El prestigioso y coetáneo historiador Esteban de Garibay nos ilustra sobre la ambigua posición de los procuradores de Toledo, representados para la ocasión por don Rodrigo de Mendoza, en las Cortes de 1583, celebradas en Madrid, en las que se debatía el proyecto de navegación. Una auténtica exhibición de “Toledo contra Toledo” que, en realidad, ni siquiera era ambigua.
Hasta aquí el somero repaso a la historia. Todos los ingredientes del “Toledo contra Toledo” estaban ya entonces servidos. Se habían escrito las dos primeras tablas de “El Tríptico del Tajo”. Encuentros y desencuentros entre la ciudad y su río. Amores y desamores entre sus aguas y sus gentes. Rencores antiguos y ambiciones nuevas. Hoy, todavía en nuestros días, se está escribiendo la tercera tabla. Tiene, es bien sabido, dos fechas clave. 1967: en el murciano Teatro Romea se anuncia el Proyecto del Trasvase Tajo-Segura. 1972: quedan prohibidos los baños en el Tajo.

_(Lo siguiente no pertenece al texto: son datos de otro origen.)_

(* ===== verification/SqliteDriver.v ===== *)
(** * The SQLite driver (src/sqlite_driver.c)

    The driver table [g_sqlite3_driver] over the SQLite C library.  The library
    is a parameter: the record [Sqlite] has the functions the driver calls, on
    a state [W] of the library; a call that its documentation leaves undefined
    is one whose run is [None].  The driver keeps no state of its own: its
    contexts and statements are SQLite's. *)

From Stdlib Require Import String Strings.Byte.
From S2P Require Import Prelude Types Driver.

(** ** The SQLite library *)

Definition SQLITE_OK : Z := 0.
Definition SQLITE_NOMEM : Z := 7.
Definition SQLITE_ROW : Z := 100.
Definition SQLITE_DONE : Z := 101.
Definition SQLITE_NULL : Z := 5.
Definition SQLITE_OPEN_READWRITE : Z := 2.
Definition SQLITE_OPEN_CREATE : Z := 4.
Definition SQLITE_OPEN_NOMUTEX : Z := 32768.

(** The destructor argument: SQLite makes a copy of its own. *)
Inductive Destructor : Type := SQLITE_STATIC | SQLITE_TRANSIENT.

Record Sqlite (W : Type) : Type := MkSqlite {
  sqlite3_open_v2 : string → Z → M W (Z * ptr);
  sqlite3_close_v2 : ptr → M W Z;
  sqlite3_exec : ptr → string → M W (Z * ptr);
  sqlite3_free : ptr → M W unit;
  sqlite3_changes : ptr → M W Z;
  sqlite3_prepare_v2 : ptr → string → Z → M W (Z * ptr);
  sqlite3_bind_int64 : ptr → Z → Z → M W Z;
  sqlite3_bind_int : ptr → Z → Z → M W Z;
  sqlite3_bind_double : ptr → Z → Z → M W Z;
  sqlite3_bind_text : ptr → Z → option (list byte) → Z → Destructor → M W Z;
  sqlite3_bind_blob : ptr → Z → option (list byte) → Z → Destructor → M W Z;
  sqlite3_bind_null : ptr → Z → M W Z;
  sqlite3_step : ptr → M W Z;
  sqlite3_column_int64 : ptr → Z → M W Z;
  sqlite3_column_double : ptr → Z → M W Z;
  sqlite3_column_text : ptr → Z → M W (option (list byte));
  sqlite3_column_blob : ptr → Z → M W (option (list byte));
  sqlite3_column_bytes : ptr → Z → M W Z;
  sqlite3_column_type : ptr → Z → M W Z;
  sqlite3_reset : ptr → M W Z;
  sqlite3_finalize : ptr → M W Z;
}.
Arguments sqlite3_open_v2 {W}.
Arguments sqlite3_close_v2 {W}.
Arguments sqlite3_exec {W}.
Arguments sqlite3_free {W}.
Arguments sqlite3_changes {W}.
Arguments sqlite3_prepare_v2 {W}.
Arguments sqlite3_bind_int64 {W}.
Arguments sqlite3_bind_int {W}.
Arguments sqlite3_bind_double {W}.
Arguments sqlite3_bind_text {W}.
Arguments sqlite3_bind_blob {W}.
Arguments sqlite3_bind_null {W}.
Arguments sqlite3_step {W}.
Arguments sqlite3_column_int64 {W}.
Arguments sqlite3_column_double {W}.
Arguments sqlite3_column_text {W}.
Arguments sqlite3_column_blob {W}.
Arguments sqlite3_column_bytes {W}.
Arguments sqlite3_column_type {W}.
Arguments sqlite3_reset {W}.
Arguments sqlite3_finalize {W}.

(** ** Error translation *)

Definition map_open_error (rc : Z) : SqlRDBResult :=
  if rc =? SQLITE_OK then SQL_RDB_OK
  else if rc =? SQLITE_NOMEM then SQL_RDB_ERR_NO_MEMORY
  else SQL_RDB_ERR_DB_OPEN.

Definition map_error (rc : Z) : SqlRDBResult :=
  if (rc =? SQLITE_OK) || (rc =? SQLITE_DONE) || (rc =? SQLITE_ROW) then SQL_RDB_OK
  else if rc =? SQLITE_NOMEM then SQL_RDB_ERR_NO_MEMORY
  else SQL_RDB_ERR_DRIVER.

Section sqlite.
Context {W : Type} (S : Sqlite W).

(** ** Connection and transaction functions *)

Definition sqlite_open (dsn : string) : M W (SqlRDBResult * ptr) :=
  '(rc, db) ← sqlite3_open_v2 S dsn
     (Z.lor (Z.lor SQLITE_OPEN_READWRITE SQLITE_OPEN_CREATE) SQLITE_OPEN_NOMUTEX);
  if negb (rc =? SQLITE_OK) then
    (if decide (db = NULL) then mret tt else sqlite3_close_v2 S db;; mret tt);;
    mret (map_open_error rc, NULL)
  else mret (SQL_RDB_OK, db).

Definition sqlite_close (ctx : ptr) : M W SqlRDBResult :=
  rc ← sqlite3_close_v2 S ctx; mret (map_error rc).

Definition sqlite_exec (ctx : ptr) (sql : string) : M W SqlRDBResult :=
  '(rc, errmsg) ← sqlite3_exec S ctx sql;
  (if decide (errmsg = NULL) then mret tt else sqlite3_free S errmsg);;
  mret (map_error rc).

(** The formats all end in %s. *)
Definition exec_fmt (ctx : ptr) (fmt name : string) : M W SqlRDBResult :=
  sqlite_exec ctx (vsnprintf 256 (fmt +:+ name)).

Definition sqlite_begin (ctx : ptr) : M W SqlRDBResult := sqlite_exec ctx "BEGIN".
Definition sqlite_commit (ctx : ptr) : M W SqlRDBResult := sqlite_exec ctx "COMMIT".
Definition sqlite_rollback (ctx : ptr) : M W SqlRDBResult := sqlite_exec ctx "ROLLBACK".
Definition sqlite_savepoint (ctx : ptr) (name : string) := exec_fmt ctx "SAVEPOINT " name.
Definition sqlite_release_sp (ctx : ptr) (name : string) := exec_fmt ctx "RELEASE SAVEPOINT " name.
Definition sqlite_rollback_sp (ctx : ptr) (name : string) := exec_fmt ctx "ROLLBACK TO SAVEPOINT " name.

Definition sqlite_changes (ctx : ptr) : M W Z := n ← sqlite3_changes S ctx; mret (to_signed 32 n).

(** ** Prepared statements, bind, step, column *)

Definition sqlite_prepare (ctx : ptr) (sql : string) : M W (SqlRDBResult * ptr) :=
  '(rc, stmt) ← sqlite3_prepare_v2 S ctx sql (-1);
  if negb (rc =? SQLITE_OK) then mret (SQL_RDB_ERR_DRIVER, NULL)
  else mret (SQL_RDB_OK, stmt).

Definition sqlite_bind_int64 (stmt : ptr) (index value : Z) : M W SqlRDBResult :=
  rc ← sqlite3_bind_int64 S stmt index value; mret (map_error rc).

Definition sqlite_bind_int32 (stmt : ptr) (index value : Z) : M W SqlRDBResult :=
  rc ← sqlite3_bind_int S stmt index (to_signed 32 value); mret (map_error rc).

Definition sqlite_bind_real (stmt : ptr) (index value : Z) : M W SqlRDBResult :=
  rc ← sqlite3_bind_double S stmt index value; mret (map_error rc).

Definition sqlite_bind_text (stmt : ptr) (index : Z) (value : option (list byte)) (len : Z) : M W SqlRDBResult :=
  rc ← sqlite3_bind_text S stmt index value len SQLITE_TRANSIENT; mret (map_error rc).

Definition sqlite_bind_blob (stmt : ptr) (index : Z) (value : option (list byte)) (len : Z) : M W SqlRDBResult :=
  rc ← sqlite3_bind_blob S stmt index value (to_signed 32 len) SQLITE_TRANSIENT; mret (map_error rc).

Definition sqlite_bind_null (stmt : ptr) (index : Z) : M W SqlRDBResult :=
  rc ← sqlite3_bind_null S stmt index; mret (map_error rc).

Definition sqlite_step (stmt : ptr) : M W (SqlRDBResult * option bool) :=
  rc ← sqlite3_step S stmt;
  if rc =? SQLITE_ROW then mret (SQL_RDB_OK, Some true)
  else if rc =? SQLITE_DONE then mret (SQL_RDB_OK, Some false)
  else mret (SQL_RDB_ERR_DRIVER, None).

Definition sqlite_column_int64 (stmt : ptr) (index : Z) : M W (SqlRDBResult * Z) :=
  out ← sqlite3_column_int64 S stmt index; mret (SQL_RDB_OK, out).

Definition sqlite_column_int32 (stmt : ptr) (index : Z) : M W (SqlRDBResult * Z) :=
  out ← sqlite3_column_int64 S stmt index; mret (SQL_RDB_OK, to_signed 32 out).

Definition sqlite_column_real (stmt : ptr) (index : Z) : M W (SqlRDBResult * Z) :=
  out ← sqlite3_column_double S stmt index; mret (SQL_RDB_OK, out).

Definition sqlite_column_text (stmt : ptr) (index : Z) : M W (SqlRDBResult * (option (list byte) * Z)) :=
  p ← sqlite3_column_text S stmt index;
  n ← sqlite3_column_bytes S stmt index;
  mret (SQL_RDB_OK, (p, size_t n)).

Definition sqlite_column_blob (stmt : ptr) (index : Z) : M W (SqlRDBResult * (option (list byte) * Z)) :=
  p ← sqlite3_column_blob S stmt index;
  n ← sqlite3_column_bytes S stmt index;
  mret (SQL_RDB_OK, (p, size_t n)).

Definition sqlite_column_isnull (stmt : ptr) (index : Z) : M W (SqlRDBResult * bool) :=
  t ← sqlite3_column_type S stmt index; mret (SQL_RDB_OK, t =? SQLITE_NULL).

Definition sqlite_reset (stmt : ptr) : M W SqlRDBResult := rc ← sqlite3_reset S stmt; mret (map_error rc).
Definition sqlite_finalize (stmt : ptr) : M W SqlRDBResult := rc ← sqlite3_finalize S stmt; mret (map_error rc).

Definition g_sqlite3_driver : SqlRDBDriver W := {|
  drv_name := "sqlite3";
  drv_dialect := C2SQL_DIALECT_SQLITE;
  drv_open := sqlite_open;
  drv_close := sqlite_close;
  drv_exec := sqlite_exec;
  drv_prepare := sqlite_prepare;
  drv_bind_int64 := sqlite_bind_int64;
  drv_bind_int32 := sqlite_bind_int32;
  drv_bind_real := sqlite_bind_real;
  drv_bind_text := sqlite_bind_text;
  drv_bind_blob := sqlite_bind_blob;
  drv_bind_null := sqlite_bind_null;
  drv_step := sqlite_step;
  drv_column_int64 := sqlite_column_int64;
  drv_column_int32 := sqlite_column_int32;
  drv_column_real := sqlite_column_real;
  drv_column_text := sqlite_column_text;
  drv_column_blob := sqlite_column_blob;
  drv_column_isnull := sqlite_column_isnull;
  drv_reset := sqlite_reset;
  drv_finalize := sqlite_finalize;
  drv_begin := sqlite_begin;
  drv_commit := sqlite_commit;
  drv_rollback := sqlite_rollback;
  drv_savepoint := sqlite_savepoint;
  drv_release_sp := sqlite_release_sp;
  drv_rollback_sp := sqlite_rollback_sp;
  drv_changes := sqlite_changes;
|}.
End sqlite.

Es una tabla inconclusa que nos la están escribiendo y la estamos escribiendo. ¿Hasta cuándo? El Tajo, como siempre, triste protagonista y…ahora, muy en nuestros días, ya no solo el Tajo. Alguna otra cosa. Nuevas iniciativas. Ilusionantes proyectos. Sugerentes expectativas, ¿Existe algún extraño maleficio por el que Toledo, en lo más íntimo de su entraña, en alguna entretela de su alma que solo conocen los brujos de Odelot, siempre se enfrenta a sí mismo, a su futuro incierto? ¿Estaremos pagando, todavía hoy, el alto precio de nuestro despectivo rechazo a los viejos proyectos fracasados de antaño? ¿Estaremos sufriendo, como humillación merecida, haber despreciado ser nada menos que capital de un Imperio para degradarnos a capitalita de un invento político llamado “estado de las autonomías” en el que, a poco que observáramos con objetividad los acontecimientos de nuestros días, bien pudiéramos ver –¡terrible paradoja!– el origen de la destrucción de España como Nación, aquella “en cuyos dominios no se ponía el sol”?
Son preguntas que me hago con el máximo respeto y a las que solo encuentro respuesta aproximada, desde luego nada segura ni absoluta, en ese “Toledo contra Toledo” que desde tanto tiempo atrás arrastramos como pesada carga de nuestra propia identidad.